Definition chunk_text (text : str) (max_length : Z) : list str :=
  let words := split text in
  chunk_flush
    (chunk_loop max_length
       {| chunks := []; current_chunk := []; current_length := 0 |} words).

(** The default of the parameter [max_length]. *)
Definition DEFAULT_MAX_LENGTH : Z := 512.

(** ** The session store *)

(** One entry of [conversation_history]. *)
Record QARecord := {
  rec_question : str;
  rec_answer : str;
  rec_timestamp : str
}.

(** A value of the [sessions] dict. *)
Record Session := {
  document_text : str;
  conversation_history : list QARecord
}.

(** The request model [Question]. *)
Record Question := {
  question : str;
  session_id : option str
}.

(** What [qa_pipeline] returns: a candidate answer and its confidence. *)
Record QAResult := {
  answer : str;
  score : Q
}.

(** An exception of a collaborator; [exn_str] is [str(e)]. *)
Record Exception := { exn_str : str }.

Record HTTPException := {
  status_code : Z;
  detail : str
}.

Record AskResponse := {
  resp_answer : str;
  resp_history : list QARecord
}.

Record UploadResponse := {
  up_message : str;
  up_session_id : str;
  up_history : list QARecord
}.

(** The four failures of [ask_question], named as in the specification. *)
Definition SessionNotFound : HTTPException :=
  {| status_code := 400; detail := lit "Invalid or missing session ID" |}.
Definition EmptyDocument : HTTPException :=
  {| status_code := 400; detail := lit "No document uploaded for this session" |}.
Definition EmptyQuestion : HTTPException :=
  {| status_code := 400; detail := lit "Question cannot be empty" |}.
Definition ProcessingError (e : Exception) : HTTPException :=
  {| status_code := 500;
     detail := lit "Error processing question: " ++ exn_str e |}.

(** The two failures of [upload_pdf]. *)
Definition UnsupportedFormat : HTTPException :=
  {| status_code := 400; detail := lit "Only PDF files are allowed" |}.
Definition ExtractionFailure (e : Exception) : HTTPException :=
  {| status_code := 500; detail := lit "Error processing PDF: " ++ exn_str e |}.
(** X3. The names of the registry are pairwise distinct and stand in the
    order of their first appearance in the header row: they are the stripped
    captures of the matching headers, each kept at its first occurrence. *)
Theorem registry_names_first_appearance (headers : list string) :
  let names := omap (λ h, strip <$> overall_pattern_search h) headers in
  NoDup (extract_students_and_columns headers).1.*1
  ∧ (extract_students_and_columns headers).1.*1
    = reverse (remove_dups (reverse names)).
Proof.
  intros names. split; [apply find_students_NoDup; constructor|].
  unfold names, extract_students_and_columns. cbn [fst]. clear names.
  induction headers as [|h headers IH] using rev_ind; [done|].
  rewrite find_students_snoc, omap_app, reverse_app.
  assert (omap (λ h, strip <$> overall_pattern_search h) [h]
          = match overall_pattern_search h with
            | Some g => [strip g]
            | None => []
            end) as -> by (simpl; by destruct (overall_pattern_search h)).
  destruct (overall_pattern_search h) as [g|]; [|done].
  rewrite reverse_singleton. cbn [app remove_dups]. rewrite dict_set_keys, IH.
  set (names := omap (λ h, strip <$> overall_pattern_search h) headers).
  assert (strip g ∈ reverse (remove_dups (reverse names))
          ↔ strip g ∈ reverse names) as Hiff.
  { by rewrite !elem_of_reverse, elem_of_remove_dups, elem_of_reverse. }
  destruct (decide (strip g ∈ reverse (remove_dups (reverse names)))) as [Hin|Hnot];
    destruct (decide_rel elem_of (strip g) (reverse names)) as [Hin'|Hnot'].
  - done.
  - by apply Hiff in Hin.
  - by apply Hiff in Hin'.
  - by rewrite reverse_cons.
Qed.

Lemma contains_unfold (p s : string) :
  contains p s =
    startswith p s ||
    match s with
    | EmptyString => false
    | String _ s' => contains p s'
    end.
Proof. by destruct s. Qed.

Lemma startswith_app_contains (a b : string) : ∀ s,
  startswith (a +:+ b) s = true → contains b s = true.
Proof.
  induction a as [|c a IH]; intros s Hs.
  - rewrite contains_unfold. change (startswith b s = true) in Hs. by rewrite Hs.
  - destruct s as [|c' s]; [done|].
    change (bool_decide (c = c') && startswith (a +:+ b) s = true) in Hs.
    apply andb_true_iff in Hs as [_ Hs]. rewrite contains_unfold.
    rewrite (IH _ Hs). apply orb_true_r.
Qed.

Lemma contains_app (a b : string) : ∀ s,
  contains (a +:+ b) s = true → contains b s = true.
Proof.
  induction s as [|c s IH]; rewrite (contains_unfold (a +:+ b)).
  - rewrite orb_false_r. apply (startswith_app_contains a b).
  - intros [Hs|Hs]%orb_true_iff; [by apply (startswith_app_contains a b)|].
    rewrite contains_unfold, (IH Hs). apply orb_true_r.
Qed.

Lemma name_header_test (h : string) :
  contains "select your name" (lower h) || contains "your name" (lower h)
  = contains "your name" (lower h).
Proof.
  destruct (contains "select your name" (lower h)) eqn:Hsel; [|done].
  symmetry. apply (contains_app "select " "your name"), Hsel.
Qed.

Lemma find_name_col_spec headers : ∀ i0,
  match find_name_col headers i0 with
  | Some i =>
      ∃ k h, i = i0 + k ∧ headers !! k = Some h
        ∧ contains "your name" (lower h) = true
        ∧ ∀ j h', j < k → headers !! j = Some h' →
            contains "your name" (lower h') = false
  | None => ∀ h, h ∈ headers → contains "your name" (lower h) = false
  end.
Proof.
  induction headers as [|h headers IH]; intros i0.
  - intros h []%elem_of_nil.
  - cbn [find_name_col]. rewrite name_header_test.
    destruct (contains "your name" (lower h)) eqn:Hh.
    + exists 0, h. split; [lia|]. split; [done|]. split; [done|]. intros; lia.
    + specialize (IH (S i0)). destruct (find_name_col headers (S i0)) as [i|].
      * destruct IH as (k & h' & -> & Hk & Hh' & Hbefore).
        exists (S k), h'. split; [lia|]. split; [done|]. split; [done|].
        intros [|j] h'' Hlt Hj; [by injection Hj as <-|].
        apply (Hbefore j); [lia|done].
      * intros h' [->|Hin]%elem_of_cons; [done|by apply IH].
Qed.

(** X4. The identity column is the first header that contains "your name"
    once lower-cased (the test for "select your name" adds nothing), and
    there is none exactly when no header contains it. *)
Theorem name_col_first_your_name (headers : list string) :
  match (extract_students_and_columns headers).2 with
  | Some i =>
      (∃ h, headers !! i = Some h ∧ contains "your name" (lower h) = true)
      ∧ ∀ j h, j < i → headers !! j = Some h →
          contains "your name" (lower h) = false
  | None => ∀ h, h ∈ headers → contains "your name" (lower h) = false
  end.
Proof.
  cbn [extract_students_and_columns snd].
  pose proof (find_name_col_spec headers 0) as Hspec.
  destruct (find_name_col headers 0) as [i|]; [|done].
  destruct Hspec as (k & h & -> & Hk & Hh & Hbefore). split; [by exists h|done].
Qed.

(** ** Stripping *)

Lemma rstrip_idemp (s : string) : rstrip (rstrip s) = rstrip s.
Proof.
  induction s as [|c s IH]; [done|]. cbn [rstrip].
  destruct (rstrip s) as [|c' r] eqn:Hr.
  - destruct (isspace c) eqn:Hc; [done|]. cbn [rstrip]. by rewrite Hc.
  - cbn [rstrip]. cbn [rstrip] in IH. by rewrite IH.
Qed.

Lemma rstrip_lstrip (t : string) : rstrip t = t → rstrip (lstrip t) = lstrip t.
Proof.
  induction t as [|c t IH]; [done|]. intros Ht. cbn [lstrip].
  destruct (isspace c) eqn:Hc; [|done]. apply IH.
  cbn [rstrip] in Ht. destruct (rstrip t) as [|c' r] eqn:Hr.
  - rewrite Hc in Ht. done.
  - by injection Ht.
Qed.

Lemma lstrip_idemp (s : string) : lstrip (lstrip s) = lstrip s.
Proof.
  induction s as [|c s IH]; [done|]. cbn [lstrip].
  destruct (isspace c) eqn:Hc; [done|]. cbn [lstrip]. by rewrite Hc.
Qed.

Lemma strip_idemp (s : string) : strip (strip s) = strip s.
Proof.
  unfold strip. rewrite (rstrip_lstrip (rstrip s)) by apply rstrip_idemp.
  apply lstrip_idemp.
Qed.

(** X5. Every name of the registry is stripped: stripping it again changes
    nothing, so a name has no whitespace at either end. *)
Theorem registry_names_stripped (headers : list string) (s : string) (c : cols) :
  (s, c) ∈ (extract_students_and_columns headers).1 → strip s = s.
Proof.
  intros Hin.
  destruct (find_students_records [] headers [] s c) as (_ & h & g & _ & _ & ->);
    [intros ? ? []%elem_of_nil|exact Hin|].
  apply strip_idemp.
Qed.

(** ** The header pattern *)

Lemma match_literal_app (l1 l2 : string) : ∀ s,
  match_literal (l1 +:+ l2) s = match_literal l1 s ≫= match_literal l2.
Proof.
  induction l1 as [|a l1 IH]; intros s.
  - change ("" +:+ l2) with l2. by destruct s.
  - change (String a l1 +:+ l2) with (String a (l1 +:+ l2)).
    destruct s as [|b s]; [done|]. cbn [match_literal].
    destruct (decide (lower_char a = lower_char b)); [apply IH|done].
Qed.

Lemma match_literal_lower (lit : string) : ∀ p s,
  lower p = lower lit → match_literal lit (p +:+ s) = Some s.
Proof.
  induction lit as [|a lit IH]; intros p s Hp.
  - destruct p; [|done]. by destruct s.
  - destruct p as [|b p]; [done|]. injection Hp as Hb Hp.
    change (String b p +:+ s) with (String b (p +:+ s)). cbn [match_literal].
    rewrite decide_True by done. by apply IH.
Qed.

Lemma dot_plus_line (name : string) :
  name ≠ EmptyString →
  ¬ In "010"%char (list_ascii_of_string name) →
  dot_plus name = Some name.
Proof.
  intros Hne Hlf. unfold dot_plus.
  assert (dot_star name = name) as ->; [|by destruct name].
  clear Hne. induction name as [|c name IH]; [done|].
  cbn [dot_star]. destruct (decide (c = "010"%char)) as [->|_].
  - destruct Hlf. by left.
  - rewrite IH; [done|]. intros Hin. apply Hlf. by right.
Qed.

Lemma overall_pattern_found (s g : string) :
  overall_pattern_here s = Some g → overall_pattern_search s = Some g.
Proof. intros Hg. destruct s; cbn [overall_pattern_search]; by rewrite Hg. Qed.

(** X6. A header made of "Please rate ", the optional article "the ",
    "overall contribution from " (letters in any case) and a name on one
    line is matched with the name as capture, so the parser registers the
    stripped name with the header's column and the next one. *)
Theorem canonical_header_detected (p1 p2 p3 name : string) :
  lower p1 = lower "Please rate " →
  p2 = EmptyString ∨ lower p2 = lower "the " →
  lower p3 = lower "overall contribution from " →
  name ≠ EmptyString →
  ¬ In "010"%char (list_ascii_of_string name) →
  overall_pattern_search (p1 +:+ p2 +:+ p3 +:+ name) = Some name
  ∧ (extract_students_and_columns [p1 +:+ p2 +:+ p3 +:+ name]).1
    = [(strip name, Cols 0 1)].
Proof.
  intros H1 H2 H3 Hne Hlf.
  assert (overall_pattern_search (p1 +:+ p2 +:+ p3 +:+ name) = Some name) as Hs.
  { apply overall_pattern_found. unfold overall_pattern_here.
    rewrite (match_literal_lower _ _ _ H1). cbn [mbind option_bind].
    destruct H2 as [->|H2].
    - change ("" +:+ p3 +:+ name) with (p3 +:+ name).
      rewrite (match_literal_lower _ _ _ H3). cbn [mbind option_bind].
      rewrite (dot_plus_line _ Hne Hlf).
      destruct p3 as [|c p3]; [done|]. injection H3 as Hc _.
      change (String c p3 +:+ name) with (String c (p3 +:+ name)).
      cbn [match_literal]. rewrite decide_False; [done|].
      rewrite Hc. by vm_compute.
    - rewrite (match_literal_lower _ _ _ H2). cbn [mbind option_bind].
      rewrite (match_literal_lower _ _ _ H3). cbn [mbind option_bind].
      by rewrite (dot_plus_line _ Hne Hlf). }
  split; [done|].
  unfold extract_students_and_columns. cbn [fst find_students]. by rewrite Hs.
Qed.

• **What to work on**
From the records above, extract exactly and only the lines that begin at the line with "contains p s'" and stop after the line with "- intros [Hs|Hs]%orb_true_iff;".

• **Expected output**
    | String _ s' => contains p s'
    end.
Proof. by destruct s. Qed.

Lemma startswith_app_contains (a b : string) : ∀ s,
  startswith (a +:+ b) s = true → contains b s = true.
Proof.
  induction a as [|c a IH]; intros s Hs.
  - rewrite contains_unfold. change (startswith b s = true) in Hs. by rewrite Hs.
  - destruct s as [|c' s]; [done|].
    change (bool_decide (c = c') && startswith (a +:+ b) s = true) in Hs.
    apply andb_true_iff in Hs as [_ Hs]. rewrite contains_unfold.
    rewrite (IH _ Hs). apply orb_true_r.
Qed.

Lemma contains_app (a b : string) : ∀ s,
  contains (a +:+ b) s = true → contains b s = true.
Proof.
  induction s as [|c s IH]; rewrite (contains_unfold (a +:+ b)).
  - rewrite orb_false_r. apply (startswith_app_contains a b).
  - intros [Hs|Hs]%orb_true_iff; [by apply (startswith_app_contains a b)|].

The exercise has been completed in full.